I think languages similar to Rust but with less complexity will be a very cool space to watch going forward. All sorts of interesting language designs possible.

I’m working on a language that does “Rust-like” things, but unlike the article, what I am going for is the efficient memory management, in this case the inline structs (zero cost abstraction) and compile time memory management (automatic lifetime analysis). The biggest difference with Rust is that it is fully automatic: when ownership can’t be determined at compile time, by defaults it falls back to a reference count increase at runtime (in Rust this would just be an error). The advantage is zero annotations, and a language that can be used mostly by people that don’t even understand ownership. There may be ways to explicitly (optionally) enforce ownership in the future, for those who want more control.

Language: http://strlen.com/lobster/ Details on memory management: http://aardappel.github.io/lobster/memory_management.html

nixpulvis 5 years ago

> As I said once, pure functional programming is an ingenious trick to show you can code without mutation, but Rust is an even cleverer trick to show you can just have mutation.

Yea, I like this.

coldtea 5 years ago

>In other words, the core, commonly identified “hard part” of Rust - ownership and borrowing - is essentially applicable for any attempt to make checking the correctness of an imperative program tractable. So trying to get rid of it would be missing the real insight of Rust, and not building on the foundations Rust has laid out.

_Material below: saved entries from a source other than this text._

Definition UpDataStructsCollectionMode : type_def :=
  Enum [("NFT", Of "Null"); ("Fungible", Of "u8"); ("ReFungible", Of "Null")].

Definition UpDataStructsCreateCollectionData : type_def :=
  Struct [
  ("mode", "UpDataStructsCollectionMode"); ("access", "Option<UpDataStructsAccessMode>"); ("name", "Vec<u16>");
  ("description", "Vec<u16>"); ("tokenPrefix", "Bytes"); ("limits", "Option<UpDataStructsCollectionLimits>");
  ("permissions", "Option<UpDataStructsCollectionPermissions>");
  ("tokenPropertyPermissions", "Vec<UpDataStructsPropertyKeyPermission>");
  ("properties", "Vec<UpDataStructsProperty>"); ("adminList", "Vec<PalletEvmAccountBasicCrossAccountIdRepr>");
  ("pendingSponsor", "Option<PalletEvmAccountBasicCrossAccountIdRepr>"); ("flags", "[u8;1]")].

Definition PalletEvmAccountBasicCrossAccountIdRepr : type_def :=
  Enum [("Substrate", Of "AccountId32"); ("Ethereum", Of "H160")].

Definition UpDataStructsAccessMode : type_def :=
  Names ["Normal"; "AllowList"].

Definition UpDataStructsCollectionLimits : type_def :=
  Struct [
  ("accountTokenOwnershipLimit", "Option<u32>"); ("sponsoredDataSize", "Option<u32>");
  ("sponsoredDataRateLimit", "Option<UpDataStructsSponsoringRateLimit>"); ("tokenLimit", "Option<u32>");
  ("sponsorTransferTimeout", "Option<u32>"); ("sponsorApproveTimeout", "Option<u32>");
  ("ownerCanTransfer", "Option<bool>"); ("ownerCanDestroy", "Option<bool>");
  ("transfersEnabled", "Option<bool>")].

Definition UpDataStructsSponsoringRateLimit : type_def :=
  Enum [("SponsoringDisabled", Of "Null"); ("Blocks", Of "u32")].

Definition UpDataStructsCollectionPermissions : type_def :=
  Struct [
  ("access", "Option<UpDataStructsAccessMode>"); ("mintMode", "Option<bool>");
  ("nesting", "Option<UpDataStructsNestingPermissions>")].
Definition StagingXcmV4Instruction : interface :=
  ("Enum", [
  ("isWithdrawAsset", Plain "boolean"); ("asWithdrawAsset", Plain "StagingXcmV4AssetAssets");
  ("isReserveAssetDeposited", Plain "boolean"); ("asReserveAssetDeposited", Plain "StagingXcmV4AssetAssets");
  ("isReceiveTeleportedAsset", Plain "boolean"); ("asReceiveTeleportedAsset", Plain "StagingXcmV4AssetAssets");
  ("isQueryResponse", Plain "boolean");
  ("asQueryResponse", Fielded [("queryId", "Compact<u64>"); ("response", "StagingXcmV4Response"); ("maxWeight", "SpWeightsWeightV2Weight"); ("querier", "Option<StagingXcmV4Location>")]);
  ("isTransferAsset", Plain "boolean");
  ("asTransferAsset", Fielded [("assets", "StagingXcmV4AssetAssets"); ("beneficiary", "StagingXcmV4Location")]);
  ("isTransferReserveAsset", Plain "boolean");
  ("asTransferReserveAsset", Fielded [("assets", "StagingXcmV4AssetAssets"); ("dest", "StagingXcmV4Location"); ("xcm", "StagingXcmV4Xcm")]);
  ("isTransact", Plain "boolean");
  ("asTransact", Fielded [("originKind", "XcmV3OriginKind"); ("requireWeightAtMost", "SpWeightsWeightV2Weight"); ("call", "XcmDoubleEncoded")]);
  ("isHrmpNewChannelOpenRequest", Plain "boolean");
  ("asHrmpNewChannelOpenRequest", Fielded [("sender", "Compact<u32>"); ("maxMessageSize", "Compact<u32>"); ("maxCapacity", "Compact<u32>")]);
  ("isHrmpChannelAccepted", Plain "boolean");
  ("asHrmpChannelAccepted", Fielded [("recipient", "Compact<u32>")]); ("isHrmpChannelClosing", Plain "boolean");
  ("asHrmpChannelClosing", Fielded [("initiator", "Compact<u32>"); ("sender", "Compact<u32>"); ("recipient", "Compact<u32>")]);
  ("isClearOrigin", Plain "boolean"); ("isDescendOrigin", Plain "boolean");
  ("asDescendOrigin", Plain "StagingXcmV4Junctions"); ("isReportError", Plain "boolean");
  ("asReportError", Plain "StagingXcmV4QueryResponseInfo"); ("isDepositAsset", Plain "boolean");
  ("asDepositAsset", Fielded [("assets", "StagingXcmV4AssetAssetFilter"); ("beneficiary", "StagingXcmV4Location")]);
  ("isDepositReserveAsset", Plain "boolean");
  ("asDepositReserveAsset", Fielded [("assets", "StagingXcmV4AssetAssetFilter"); ("dest", "StagingXcmV4Location"); ("xcm", "StagingXcmV4Xcm")]);
  ("isExchangeAsset", Plain "boolean");
  ("asExchangeAsset", Fielded [("give", "StagingXcmV4AssetAssetFilter"); ("want", "StagingXcmV4AssetAssets"); ("maximal", "bool")]);
  ("isInitiateReserveWithdraw", Plain "boolean");
  ("asInitiateReserveWithdraw", Fielded [("assets", "StagingXcmV4AssetAssetFilter"); ("reserve", "StagingXcmV4Location"); ("xcm", "StagingXcmV4Xcm")]);
  ("isInitiateTeleport", Plain "boolean");
  ("asInitiateTeleport", Fielded [("assets", "StagingXcmV4AssetAssetFilter"); ("dest", "StagingXcmV4Location"); ("xcm", "StagingXcmV4Xcm")]);
  ("isReportHolding", Plain "boolean");
  ("asReportHolding", Fielded [("responseInfo", "StagingXcmV4QueryResponseInfo"); ("assets", "StagingXcmV4AssetAssetFilter")]);
  ("isBuyExecution", Plain "boolean");
  ("asBuyExecution", Fielded [("fees", "StagingXcmV4Asset"); ("weightLimit", "XcmV3WeightLimit")]);
  ("isRefundSurplus", Plain "boolean"); ("isSetErrorHandler", Plain "boolean");
  ("asSetErrorHandler", Plain "StagingXcmV4Xcm"); ("isSetAppendix", Plain "boolean");
  ("asSetAppendix", Plain "StagingXcmV4Xcm"); ("isClearError", Plain "boolean");
  ("isClaimAsset", Plain "boolean");
  ("asClaimAsset", Fielded [("assets", "StagingXcmV4AssetAssets"); ("ticket", "StagingXcmV4Location")]);
  ("isTrap", Plain "boolean"); ("asTrap", Plain "Compact<u64>"); ("isSubscribeVersion", Plain "boolean");
  ("asSubscribeVersion", Fielded [("queryId", "Compact<u64>"); ("maxResponseWeight", "SpWeightsWeightV2Weight")]);
  ("isUnsubscribeVersion", Plain "boolean"); ("isBurnAsset", Plain "boolean");
  ("asBurnAsset", Plain "StagingXcmV4AssetAssets"); ("isExpectAsset", Plain "boolean");
  ("asExpectAsset", Plain "StagingXcmV4AssetAssets"); ("isExpectOrigin", Plain "boolean");
  ("asExpectOrigin", Plain "Option<StagingXcmV4Location>"); ("isExpectError", Plain "boolean");
  ("asExpectError", Plain "Option<ITuple<[u32, XcmV3TraitsError]>>");
  ("isExpectTransactStatus", Plain "boolean"); ("asExpectTransactStatus", Plain "XcmV3MaybeErrorCode");
  ("isQueryPallet", Plain "boolean");
  ("asQueryPallet", Fielded [("moduleName", "Bytes"); ("responseInfo", "StagingXcmV4QueryResponseInfo")]);
  ("isExpectPallet", Plain "boolean");
  ("asExpectPallet", Fielded [("index", "Compact<u32>"); ("name", "Bytes"); ("moduleName", "Bytes"); ("crateMajor", "Compact<u32>"); ("minCrateMinor", "Compact<u32>")]);
  ("isReportTransactStatus", Plain "boolean");
  ("asReportTransactStatus", Plain "StagingXcmV4QueryResponseInfo"); ("isClearTransactStatus", Plain "boolean");
  ("isUniversalOrigin", Plain "boolean"); ("asUniversalOrigin", Plain "StagingXcmV4Junction");
  ("isExportMessage", Plain "boolean");
  ("asExportMessage", Fielded [("network", "StagingXcmV4JunctionNetworkId"); ("destination", "StagingXcmV4Junctions"); ("xcm", "StagingXcmV4Xcm")]);
  ("isLockAsset", Plain "boolean");
  ("asLockAsset", Fielded [("asset", "StagingXcmV4Asset"); ("unlocker", "StagingXcmV4Location")]);
  ("isUnlockAsset", Plain "boolean");
  ("asUnlockAsset", Fielded [("asset", "StagingXcmV4Asset"); ("target", "StagingXcmV4Location")]);
  ("isNoteUnlockable", Plain "boolean");
  ("asNoteUnlockable", Fielded [("asset", "StagingXcmV4Asset"); ("owner", "StagingXcmV4Location")]);
  ("isRequestUnlock", Plain "boolean");
  ("asRequestUnlock", Fielded [("asset", "StagingXcmV4Asset"); ("locker", "StagingXcmV4Location")]);
  ("isSetFeesMode", Plain "boolean"); ("asSetFeesMode", Fielded [("jitWithdraw", "bool")]);
  ("isSetTopic", Plain "boolean"); ("asSetTopic", Plain "U8aFixed"); ("isClearTopic", Plain "boolean");
  ("isAliasOrigin", Plain "boolean"); ("asAliasOrigin", Plain "StagingXcmV4Location");
  ("isUnpaidExecution", Plain "boolean");
  ("asUnpaidExecution", Fielded [("weightLimit", "XcmV3WeightLimit"); ("checkOrigin", "Option<StagingXcmV4Location>")]);
  ("type", Union ["WithdrawAsset"; "ReserveAssetDeposited"; "ReceiveTeleportedAsset"; "QueryResponse"; "TransferAsset"; "TransferReserveAsset"; "Transact"; "HrmpNewChannelOpenRequest"; "HrmpChannelAccepted"; "HrmpChannelClosing"; "ClearOrigin"; "DescendOrigin"; "ReportError"; "DepositAsset"; "DepositReserveAsset"; "ExchangeAsset"; "InitiateReserveWithdraw"; "InitiateTeleport"; "ReportHolding"; "BuyExecution"; "RefundSurplus"; "SetErrorHandler"; "SetAppendix"; "ClearError"; "ClaimAsset"; "Trap"; "SubscribeVersion"; "UnsubscribeVersion"; "BurnAsset"; "ExpectAsset"; "ExpectOrigin"; "ExpectError"; "ExpectTransactStatus"; "QueryPallet"; "ExpectPallet"; "ReportTransactStatus"; "ClearTransactStatus"; "UniversalOrigin"; "ExportMessage"; "LockAsset"; "UnlockAsset"; "NoteUnlockable"; "RequestUnlock"; "SetFeesMode"; "SetTopic"; "ClearTopic"; "AliasOrigin"; "UnpaidExecution"])]).

Definition StagingXcmV4Response : interface :=
  ("Enum", [
  ("isNull", Plain "boolean"); ("isAssets", Plain "boolean"); ("asAssets", Plain "StagingXcmV4AssetAssets");
  ("isExecutionResult", Plain "boolean");
  ("asExecutionResult", Plain "Option<ITuple<[u32, XcmV3TraitsError]>>"); ("isVersion", Plain "boolean");
  ("asVersion", Plain "u32"); ("isPalletsInfo", Plain "boolean");
  ("asPalletsInfo", Plain "Vec<StagingXcmV4PalletInfo>"); ("isDispatchResult", Plain "boolean");
  ("asDispatchResult", Plain "XcmV3MaybeErrorCode");
  ("type", Union ["Null"; "Assets"; "ExecutionResult"; "Version"; "PalletsInfo"; "DispatchResult"])]).

Definition StagingXcmV4PalletInfo : interface :=
  ("Struct", [
  ("index", Plain "Compact<u32>"); ("name", Plain "Bytes"); ("moduleName", Plain "Bytes");
  ("major", Plain "Compact<u32>"); ("minor", Plain "Compact<u32>"); ("patch", Plain "Compact<u32>")]).

Definition StagingXcmV4QueryResponseInfo : interface :=
  ("Struct", [
  ("destination", Plain "StagingXcmV4Location"); ("queryId", Plain "Compact<u64>");
  ("maxWeight", Plain "SpWeightsWeightV2Weight")]).

Definition StagingXcmV4AssetAssetFilter : interface :=
  ("Enum", [
  ("isDefinite", Plain "boolean"); ("asDefinite", Plain "StagingXcmV4AssetAssets"); ("isWild", Plain "boolean");
  ("asWild", Plain "StagingXcmV4AssetWildAsset"); ("type", Union ["Definite"; "Wild"])]).

Definition StagingXcmV4AssetWildAsset : interface :=
  ("Enum", [
  ("isAll", Plain "boolean"); ("isAllOf", Plain "boolean");
  ("asAllOf", Fielded [("id", "StagingXcmV4AssetAssetId"); ("fun", "StagingXcmV4AssetWildFungibility")]);
  ("isAllCounted", Plain "boolean"); ("asAllCounted", Plain "Compact<u32>");
  ("isAllOfCounted", Plain "boolean");
  ("asAllOfCounted", Fielded [("id", "StagingXcmV4AssetAssetId"); ("fun", "StagingXcmV4AssetWildFungibility"); ("count", "Compact<u32>")]);
  ("type", Union ["All"; "AllOf"; "AllCounted"; "AllOfCounted"])]).

Definition StagingXcmV4AssetWildFungibility : interface :=
  ("Enum", [
  ("isFungible", Plain "boolean"); ("isNonFungible", Plain "boolean");
  ("type", Union ["Fungible"; "NonFungible"])]).

Definition StagingXcmV5Xcm : interface :=
  ("Vec<StagingXcmV5Instruction>", []).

Sure, but people wanting a smaller Rust might not care about the "real insight of Rust", but of the surface syntax, speed, apis, tooling (e.g. cargo), and so on...

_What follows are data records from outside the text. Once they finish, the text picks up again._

(* ===== verification/DefaultTypes.v ===== *)
(** * The interfaces of default/types.ts

    The TypeScript interfaces of the runtime types that types/default/types.ts exports. *)
From Stdlib Require Import String.
From stdpp Require Import list.
From S2P Require Import Types.

#[local] Open Scope string_scope.

Module ByDefinition.

Definition CumulusPalletDmpQueueCall : interface :=
  ("Null", []).

Definition CumulusPalletDmpQueueEvent : interface :=
  ("Enum", [
  ("isStartedExport", Plain "boolean"); ("isExported", Plain "boolean");
  ("asExported", Fielded [("page", "u32")]); ("isExportFailed", Plain "boolean");
  ("asExportFailed", Fielded [("page", "u32")]); ("isCompletedExport", Plain "boolean");
  ("isStartedOverweightExport", Plain "boolean"); ("isExportedOverweight", Plain "boolean");
  ("asExportedOverweight", Fielded [("index", "u64")]); ("isExportOverweightFailed", Plain "boolean");
  ("asExportOverweightFailed", Fielded [("index", "u64")]); ("isCompletedOverweightExport", Plain "boolean");
  ("isStartedCleanup", Plain "boolean"); ("isCleanedSome", Plain "boolean");
  ("asCleanedSome", Fielded [("keysRemoved", "u32")]); ("isCompleted", Plain "boolean");
  ("asCompleted", Fielded [("error", "bool")]);
  ("type", Union ["StartedExport"; "Exported"; "ExportFailed"; "CompletedExport"; "StartedOverweightExport"; "ExportedOverweight"; "ExportOverweightFailed"; "CompletedOverweightExport"; "StartedCleanup"; "CleanedSome"; "Completed"])]).

Definition CumulusPalletDmpQueueMigrationState : interface :=
  ("Enum", [
  ("isNotStarted", Plain "boolean"); ("isStartedExport", Plain "boolean");
  ("asStartedExport", Fielded [("nextBeginUsed", "u32")]); ("isCompletedExport", Plain "boolean");
  ("isStartedOverweightExport", Plain "boolean");
  ("asStartedOverweightExport", Fielded [("nextOverweightIndex", "u64")]);
  ("isCompletedOverweightExport", Plain "boolean"); ("isStartedCleanup", Plain "boolean");
  ("asStartedCleanup", Fielded [("cursor", "Option<Bytes>")]); ("isCompleted", Plain "boolean");
  ("type", Union ["NotStarted"; "StartedExport"; "CompletedExport"; "StartedOverweightExport"; "CompletedOverweightExport"; "StartedCleanup"; "Completed"])]).

Definition CumulusPalletParachainSystemCall : interface :=
  ("Enum", [
  ("isSetValidationData", Plain "boolean");
  ("asSetValidationData", Fielded [("data", "CumulusPrimitivesParachainInherentParachainInherentData")]);
  ("isSudoSendUpwardMessage", Plain "boolean"); ("asSudoSendUpwardMessage", Fielded [("message", "Bytes")]);
  ("type", Union ["SetValidationData"; "SudoSendUpwardMessage"])]).
(* ===== verification/RegistryDefs.v ===== *)
(** * The registry of types

    The names of types that types/augment-types.ts registers, by their first
    letter; each is the name of an interface with the same name. *)

From Stdlib Require Import String.
From stdpp Require Import list.

#[local] Open Scope string_scope.

Module Registry.

Definition names_A : list string := [
  "AbridgedCandidateReceipt"; "AbridgedHostConfiguration"; "AbridgedHrmpChannel"; "AccountData"; "AccountId";
  "AccountId20"; "AccountId32"; "AccountId33"; "AccountIdOf"; "AccountIndex"; "AccountInfo";
  "AccountInfoWithDualRefCount"; "AccountInfoWithProviders"; "AccountInfoWithRefCount";
  "AccountInfoWithRefCountU8"; "AccountInfoWithTripleRefCount"; "AccountStatus"; "AccountValidity";
  "AccountVote"; "AccountVoteSplit"; "AccountVoteStandard"; "ActiveEraInfo"; "ActiveGilt"; "ActiveGiltsTotal";
  "ActiveIndex"; "ActiveRecovery"; "Address"; "AliveContractInfo"; "AllowedSlots"; "AnySignature"; "ApiId";
  "ApplyExtrinsicResult"; "ApplyExtrinsicResultPre6"; "ApprovalFlag"; "Approvals"; "ApprovalVotingParams";
  "ArithmeticError"; "AssetApproval"; "AssetApprovalKey"; "AssetBalance"; "AssetDestroyWitness"; "AssetDetails";
  "AssetId"; "AssetIdV2"; "AssetIdV3"; "AssetIdV4"; "AssetInstance"; "AssetInstanceV0"; "AssetInstanceV1";
  "AssetInstanceV2"; "AssetInstanceV3"; "AssetInstanceV4"; "AssetMetadata"; "AssetOptions"; "AssignmentId";
  "AssignmentKind"; "AsyncBackingParams"; "AttestedCandidate"; "AuctionIndex"; "AuthIndex";
  "AuthorityDiscoveryId"; "AuthorityId"; "AuthorityIndex"; "AuthorityList"; "AuthoritySet";
  "AuthoritySetChange"; "AuthoritySetChanges"; "AuthoritySignature"; "AuthorityWeight"; "AvailabilityBitfield";
  "AvailabilityBitfieldRecord"].

Definition names_B : list string := [
  "BabeAuthorityWeight"; "BabeBlockWeight"; "BabeEpochConfiguration"; "BabeEquivocationProof";
  "BabeGenesisConfiguration"; "BabeGenesisConfigurationV1"; "BabeWeight"; "BackedCandidate"; "BackingState";
  "Balance"; "BalanceLock"; "BalanceLockTo212"; "BalanceOf"; "BalanceStatus"; "BeefyAuthoritySet";
  "BeefyCommitment"; "BeefyCompactSignedCommitment"; "BeefyEquivocationProof"; "BeefyId"; "BeefyKey";
  "BeefyNextAuthoritySet"; "BeefyPayload"; "BeefyPayloadId"; "BeefySignedCommitment";
  "BeefyVersionedFinalityProof"; "BeefyVoteMessage"; "BenchmarkBatch"; "BenchmarkConfig"; "BenchmarkList";
  "BenchmarkMetadata"; "BenchmarkParameter"; "BenchmarkResult"; "Bid"; "Bidder"; "BidKind"; "BitVec"; "Block";
  "BlockAttestations"; "BlockHash"; "BlockLength"; "BlockNumber"; "BlockNumberFor"; "BlockNumberOf";
  "BlockStats"; "BlockTrace"; "BlockTraceEvent"; "BlockTraceEventData"; "BlockTraceSpan"; "BlockV0"; "BlockV1";
  "BlockV2"; "BlockWeights"; "BodyId"; "BodyIdV2"; "BodyIdV3"; "BodyPart"; "BodyPartV2"; "BodyPartV3"; "bool";
  "Bool"; "Bounty"; "BountyIndex"; "BountyStatus"; "BountyStatusActive"; "BountyStatusCuratorProposed";
  "BountyStatusPendingPayout"; "BridgedBlockHash"; "BridgedBlockNumber"; "BridgedHeader"; "BridgeMessageId";
  "BufferedSessionChange"; "Bytes"].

I'd like a Rust like language that's GCed for example, and drops all the lifetime annotations and so on...

  • mathw 5 years ago

    I guess it depends what you think is the real core of Rust - for me, Rust's primary innovation and primary differentiation point is giving you safe memory management without a garbage collector. Anything that steps away from it (so stepping away from the borrow checker, lifetimes and so on) becomes something that isn't Rust anymore.

    After all, just about everything else in Rust is in Haskell.

    • mrfredward 5 years ago

      The borrow checker is undoubtedly the core innovation of Rust, but it's not what people new to the language want. When I first came to rust, I was looking for a c++ alternative that had similar syntax and low level power, but also a sane standard library and modern language features like closures.

      When I first learned about the borrowchecker I thought it was brilliant. Then I spent some time fighting it and I hated it. Then I learned to love it...until I got backed in to a corner and had to re-architect a project I'd been working on for months. Now I have mixed feelings about it.

      So I agree Rust isn't Rust without the borrowchecker, but I empathize with all the noobs who want a rust without it because many people just want a language with some traction that fixes c++ past mistakes, and they end up getting a massive paradigm shift thrown at them instead.

      • skohan 5 years ago

        It's surprising to me that a language hasn't emerged which is more purely a modernization of C. It seems like you could go a long way just keeping C's basic abstraction in place, reworking some of the clunky bits and adding some basic quality-of-life improvements from the past 30 years of language design.

  • sametmax 5 years ago

    Rust seems like a great language to write other languages in. Not as convenient than a lisp but, zero-cost abstraction, safe, fast and close to the metal.

    So you may be see a rustscript at some point. Some people try to implement Python in it, which I think is very interesting: https://github.com/RustPython/RustPython

    After all, replacing C/C++ is the raison d'être of rust.